Asia

they accuse Rural Missionaries of financing communist terrorism

Some 16 people, including some religious, were charged with the alleged crime of financing the New People’s Army, the armed wing of the Communist Party of the Philippines. The court could issue an arrest warrant. Rural missionaries defend the environment and the rights of local indigenous people.

Manila ( / Agencies) – The Philippines Department of Justice has accused 16 people, including several nuns linked to the Rural Missionaries of the Philippines, of sending funds to the New People’s Army, the armed wing of the Communist Party of the Philippines (CPP-NPA). ).

The accusations were presented yesterday before the regional court of the city of Iligan by the lawyer of the Department of Justice Mico Clavano, based on an investigation carried out by the Commission against money laundering. The alleged crime, not subject to bail, was registered under the Terrorist Financing Act, which penalizes anyone who makes available to persons or groups designated as terrorists by the government, “goods or funds, financial services or other related services” .

The Rural Missionaries of the Philippines (RMP) were qualified as such in december 2020 by the Anti-Terrorist Council, but already the previous year his bank accounts had been blocked by the Anti-Money Laundering Commission on suspicion of financing the communist insurgency. In June of this year the government closed its website. An arrest warrant could be issued for the accused in the coming days.

The Rural Missionaries are a group of lay people and religious from various congregations who work in Mindanao – the southern island of the Philippine archipelago – in defense of the environment and the aboriginal peoples. Yesterday, when the accusations against them were presented, they had just celebrated the 53rd anniversary of their presence in the country.

Rural missionaries share life with farmers and fishermen in one of the poorest regions of the Philippines. In recent decades, theland grabbing” (land grabbing) for timber export or large-scale agriculture has gone hand in hand with the erosion of the rights of local indigenous tribes. The Rural Missionaries documented human rights violations against them, such as the murder of 47 people.
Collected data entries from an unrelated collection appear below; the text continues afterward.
(* ===== verification/SegmentQueue.v ===== *)
(** * The byte-bounded inbound segment queue of one connection

    [tcpSegmentQueue] of [tcp.go]: the slice with a consumed head, its
    capacity, the byte accounting and the edge-triggered wakeup token, refined
    to a plain bounded FIFO list; and the fixed timer backlog snapshot. *)

From S2P Require Import Prelude SeqNum.

(** ** Data *)

Definition tcpInboundByteCapacity : Z := 2 * (16 * 1024 * 1024).
Definition tcpInboundSegmentMetadata : Z := 128.
Definition tcpMetadataQueueInitial : Z := 1.
Definition tcpMetadataQueueRetain : Z := 4.
Definition tcpReusableReceivePayloadLimit : Z := 2048.

(** [sq_cap] is [cap(q.segments)], 0 exactly for a nil slice; [sq_spare] is
    [cap(q.spare)]; [sq_notify] is the token of the one-slot channel. *)
Record tcpSegmentQueue := mkQueue {
  sq_segments : list tcpSegment;
  sq_cap : Z;
  sq_spare : Z;
  sq_head : Z;
  sq_bytes : Z;
  sq_peak : Z;
  sq_closed : bool;
  sq_burst : bool;
  sq_notify : bool }.

Definition newTCPSegmentQueue : tcpSegmentQueue :=
  mkQueue [] 0 0 0 0 0 false false false.

Definition emptySegment : tcpSegment := mkSegment 0 0 0 0 0 [] [] 0 0.

Definition setRetained (s : tcpSegment) (retained : Z) : tcpSegment :=
  mkSegment (sg_sequence s) (sg_acknowledgement s) (sg_flags s) (sg_window s)
            (sg_ecn s) (sg_options s) (sg_payload s) retained (sg_receivedAt s).
(** Consuming [n] bytes of the head chunk. *)
Lemma rb_consume b c k n :
  readBufferOk b -> drop (Z.to_nat (rb_head b)) (rb_chunks b) = c :: k -> 0 <= n <= zlen c ->
  let b' := if n =? zlen c
    then mkReadBuffer (<[Z.to_nat (rb_head b) := []]> (rb_chunks b)) (rb_cap b)
                      (rb_head b + 1) (rb_size b - n)
    else mkReadBuffer (<[Z.to_nat (rb_head b) := drop (Z.to_nat n) c]> (rb_chunks b))
                      (rb_cap b) (rb_head b) (rb_size b - n) in
  readBufferOk b' /\ take (Z.to_nat n) c ++ rb_bytes b' = rb_bytes b.
Proof.
  intros [Hh Hs Hc] E Hn b'.
  pose proof (drop_cons_len _ _ _ _ (proj1 Hh) E) as Hlen.
  assert (rb_bytes b = c ++ concat k) as Eb by (unfold rb_bytes; by rewrite E).
  rewrite E in Hc. inversion_clear Hc as [|? ? Hc0 Hk].
  rewrite Eb in *. autorewrite with zlen in Hs. subst b'. destruct (n =? zlen c) eqn:En.
  - assert (drop (Z.to_nat (rb_head b + 1)) (<[Z.to_nat (rb_head b) := []]> (rb_chunks b)) = k) as Ed.
    { replace (Z.to_nat (rb_head b + 1)) with (S (Z.to_nat (rb_head b))) by lia.
      by eapply drop_insert_next. }
    split; [split; unfold rb_bytes; simpl; rewrite ?Ed; len; done|].
    unfold rb_bytes. simpl. rewrite Ed, take_ge; [done|]. unfold zlen in *. lia.
  - pose proof (drop_insert_same _ _ (drop (Z.to_nat n) c) _ _ E) as Ed.
    split; [split; unfold rb_bytes; simpl; rewrite ?Ed; simpl; len|].
    + constructor; [|done]. intros E0. apply (f_equal length) in E0.
      rewrite length_drop in E0. unfold zlen in *. simpl in E0. lia.
    + unfold rb_bytes. simpl. rewrite Ed. simpl. by rewrite app_assoc, take_drop.
Qed.

Lemma rb_nonempty b :
  readBufferOk b -> 0 < rb_size b ->
  exists c k, drop (Z.to_nat (rb_head b)) (rb_chunks b) = c :: k.
Proof.
  intros [Hh Hs Hc] H. unfold rb_bytes in Hs.
  destruct (drop _ _) as [|c k]; [|eauto]. simpl in Hs. unfold zlen in Hs. simpl in Hs. lia.
Qed.

Lemma rb_reset_ok b : readBufferOk (rb_reset b) /\ rb_bytes (rb_reset b) = [].
Proof. split; [|done]. by split. Qed.

Lemma rb_finish_ok b :
  readBufferOk b ->
  let b' := if rb_size b =? 0 then rb_reset b else b in
  readBufferOk b' /\ rb_bytes b' = rb_bytes b.
Proof.
  intros Hb b'. subst b'. destruct (rb_size b =? 0) eqn:E; [|done].
  split; [apply rb_reset_ok|]. destruct Hb as [_ Hs _].
  rewrite (proj2 (rb_reset_ok b)). symmetry. apply zlen_zero. lia.
Qed.

Lemma rb_append_ok grow b payload :
  readBufferOk b ->
  readBufferOk (rb_append grow b payload) /\
  rb_bytes (rb_append grow b payload) = rb_bytes b ++ payload.
Proof.
  intros [Hh Hs Hc]. unfold rb_append. destruct (zlen payload =? 0) eqn:E0.
  { assert (payload = []) as -> by (apply zlen_zero; lia). by rewrite app_nil_r. }
  assert (payload <> []) as Hp by (intros ->; done).
  assert (forall chunks head cap, 0 <= head <= zlen chunks ->
    drop (Z.to_nat head) chunks = drop (Z.to_nat (rb_head b)) (rb_chunks b) ->
    let b' := mkReadBuffer (chunks ++ [payload]) cap head (rb_size b + zlen payload) in
    readBufferOk b' /\ rb_bytes b' = rb_bytes b ++ payload) as K.
  { intros chunks head cap Hh' E b'.
    assert (drop (Z.to_nat head) (chunks ++ [payload])
            = drop (Z.to_nat (rb_head b)) (rb_chunks b) ++ [payload]) as Ed.
    { rewrite drop_app_le, E by (unfold zlen in *; lia). done. }
    assert (rb_bytes b' = rb_bytes b ++ payload) as Eb.
    { unfold rb_bytes. simpl. rewrite Ed, concat_app. simpl. by rewrite app_nil_r. }
    split; [|done]. split; rewrite ?Eb; simpl; len.
    rewrite Ed. apply Forall_app. split; [done|by repeat constructor]. }
  destruct (_ && _); apply K; len; done.
Qed.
In 2011, Father Fausto Tentorio, a PIME missionary who had helped the Manobo Indians organize themselves into agricultural cooperatives and called on Manila to recognize the right of the local Indians to their land, was also murdered in Arakan.

The rural missionaries were born in 1969, a few months after the formation of the New People’s Army, an armed organization with a Maoist tradition that has waged a guerrilla war against the Philippine state for half a century with the aim of establishing its own government. From 350 members in 1971 it grew to more than 20,000 in the late 1980s. In some rural provinces the CPP-NPA has succeeded in setting up local administrations that operate independently of Manila, for example by collecting income taxes to finance themselves. In the 2010s the group received $7 billion in logistical and financial support from former Libyan dictator Muammar Gaddafi. In December 2019, former Philippine President Rodrigo Duterte announced the end of peace talks with communist groups, after having framed them as terrorists in 2017.